Duha, Arapça bir kelime olarak lûğatte, "güneş
        isabet etmek, terletmek, kuşluk yemeği yemek"
        manalarına gelir. "Dahvetün" kelimesi günün
        ilerlemesi, güneşin biraz yükselmesi manasına; duhâ
        kelimesi ise kuşluk vakti, gün aydınlığı
        manalarına gelir. Bu anlamıyla duhâ, aşağıda
        sıralayacağımız Kur'ân âyetlerinde de
        geçmektedir.
        1- "Yahut kasabaların halkı duha (kuşluk) vakti
        eğlenirken azabımızın kendilerine gelmesinden güvende
        miydiler?" (el-Â'râf, 7/98)
        2- Hz. Musa: "Buluşma zamanınız sizin bayram gününüzde
        insanların toplandığı duha (kuşluk)
        vaktidir" dedi. (Tâhâ, 20/59)
        3- "Kuşluk vaktine andolsun " (ed-Duha, 93/1)

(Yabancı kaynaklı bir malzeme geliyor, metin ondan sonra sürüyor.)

(** C35 A batch built by [WriteBatch::new] is never refused, and committing it
    is the same as inserting its records one by one: the same final store, and
    the counts of the outcomes the insertions report. *)
Theorem insert_batch_sequential s recs b :
  WriteBatch_new recs = Ok b ->
  insert_batch s b =
    (fst (insert_all s recs),
     Ok (mkBatchOutcome (fst (snd (insert_all s recs))) (snd (snd (insert_all s recs))))).
Proof.
  intros (-> & Hv & Hne & _)%WriteBatch_new_Ok_iff.
  unfold insert_batch. simpl. rewrite batch_phase1_spec by done.
  by rewrite insert_all_spec by done.
Qed.

(** C1 Inserting keeps the representation invariant and the history
    append-only and idempotent: for a store satisfying the invariant, [insert]
    of any record whose record id is new (or whose event is already present)
    leads to a store satisfying it; the history gains exactly the validated
    records whose event was absent; a repeated insertion changes nothing; and
    an invalid record changes nothing. *)
Theorem insert_append_only_idempotent s r :
  store_inv s ->
  (rec_event_id r ∉ map rec_event_id (history s) -> record_id r ∉ map record_id (history s)) ->
  let s' := fst (insert s r) in
  store_inv s'
  /\ match snd (insert s r) with
     | Ok Inserted => history s' ≡ₚ r :: history s
                      /\ AuditRecord_validate r = Ok tt
                      /\ rec_event_id r ∉ map rec_event_id (history s)
                      /\ get s' (record_id r) = Ok r
     | Ok DuplicateInsert => s' = s /\ rec_event_id r ∈ map rec_event_id (history s)
     | Err e => s' = s /\ exists e', AuditRecord_validate r = Err e' /\ e = StoreError_from_core e'
     end
  /\ (AuditRecord_validate r = Ok tt -> insert s' r = (s', Ok DuplicateInsert)).
Proof.
  intros Hs Hfresh. destruct (AuditRecord_validate r) as [[]|e] eqn:Hv.
  - destruct (decide (rec_event_id r ∈ map rec_event_id (history s))) as [Hin|Hin].
    + rewrite (insert_duplicate_spec s r Hs Hv Hin). simpl. split; [done|]. split; [done|].
      intros _. by apply insert_duplicate_spec.
    + destruct (insert_fresh_spec s r Hs Hv (conj Hin (Hfresh Hin))) as (s' & E & Hs' & Hh).
      rewrite E. simpl. split; [done|].
      assert (In r (history s')) as Hr by (apply list_elem_of_In; rewrite Hh; apply elem_of_cons; auto).
      split; [eauto using history_get|].
      intros _. apply insert_duplicate_spec; [done | done |]. by apply list_elem_of_In, in_map.
  - unfold insert. rewrite Hv. simpl. split; [done|]. split; [eauto|]. done.
Qed.
(** ** Reading a chain piecewise *)

Lemma verify_from_app p pre post q :
  verify_from p pre = Ok tt -> final_digest p pre = Ok q ->
  verify_from p (pre ++ post) = verify_from q post.
Proof.
  revert p. induction pre as [|r pre IH]; intros p; simpl; [by intros _ [= ->]|].
  destruct (integrity r) as [i|]; [|done]. destruct (negb (ri_chained i)); [done|].
  destruct (negb (bool_decide (ri_prev_digest i = p))); [done|].
  destruct (chain_step p r) as [d|]; [|done]. simpl.
  destruct (negb (bool_decide (ri_digest i = d))); [done | apply IH].
Qed.

Lemma verified_final p l : verify_from p l = Ok tt -> exists q, final_digest p l = Ok q.
Proof. intros Hv%verify_from_iff. eexists. by apply sealed_final. Qed.

(** The verdict on one record behind a chain ending in [p]. *)
Lemma verified_cons p r l :
  verify_from p (r :: l) = Ok tt ->
  exists b, canonical_record_input r = Ok b
    /\ integrity r = Some (mkRecordIntegrity (hash_bytes (chain_input p b)) p true)
    /\ verify_from (Some (hash_bytes (chain_input p b))) l = Ok tt.
Proof.
  intros Hv. pose proof (proj1 (verify_from_iff p (r :: l)) Hv) as Hs. simpl in Hs. ok_inv.
  apply chain_step_hash in Hok as (b & Hb & ->). exists b. split; [done|].
  assert (integrity r = Some (mkRecordIntegrity (hash_bytes (chain_input p b)) p true)) as Ei by by rewrite <- Hs.
  split; [done|]. by apply verify_from_iff.
Qed.

Lemma verified_app p pre post :
  verify_from p (pre ++ post) = Ok tt ->
  verify_from p pre = Ok tt /\ exists q, final_digest p pre = Ok q /\ verify_from q post = Ok tt.
Proof.
  revert p. induction pre as [|r pre IH]; intros p; simpl; [by eauto|].
  intros Hv. pose proof (verified_cons p r (pre ++ post) Hv) as (b & Hb & Ei & Hrest).
  apply IH in Hrest as (Hp & q & Hq & Hrest).
  assert (chain_step p r = Ok (hash_bytes (chain_input p b))) as Es by (unfold chain_step; by rewrite Hb).
  rewrite Ei. simpl. rewrite Es, !bool_decide_true by done. simpl. eauto.
Qed.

        4- "Kıyameti gördükleri gün dünyada ancak bir akşam
        yahut bir duhâ (kuşluk) vakti kalmış
        olduklarını sanırlar. " (en-Naziat, 79/46)
        Fıkhî ıstılahta duhâ vakti güneşin
        doğuşundan takriben iki saat sonra giren zamana denir. Bu
        zaman güneşin batıya meyletmesinden az öncesine kadar devam
        eder. Bu zamana Türkçe'de kuşluk vakti denir. İslâm'da işte
        bu zaman dilimine mahsus mendup olan duhâ (kuşluk) namazı
        vardır. Kur'ân-ı Kerim'de duhâ namazı diye bir namazdan
        bahsedilmemektedir. Bu namaz bazı Hadislerde konu edilmektedir.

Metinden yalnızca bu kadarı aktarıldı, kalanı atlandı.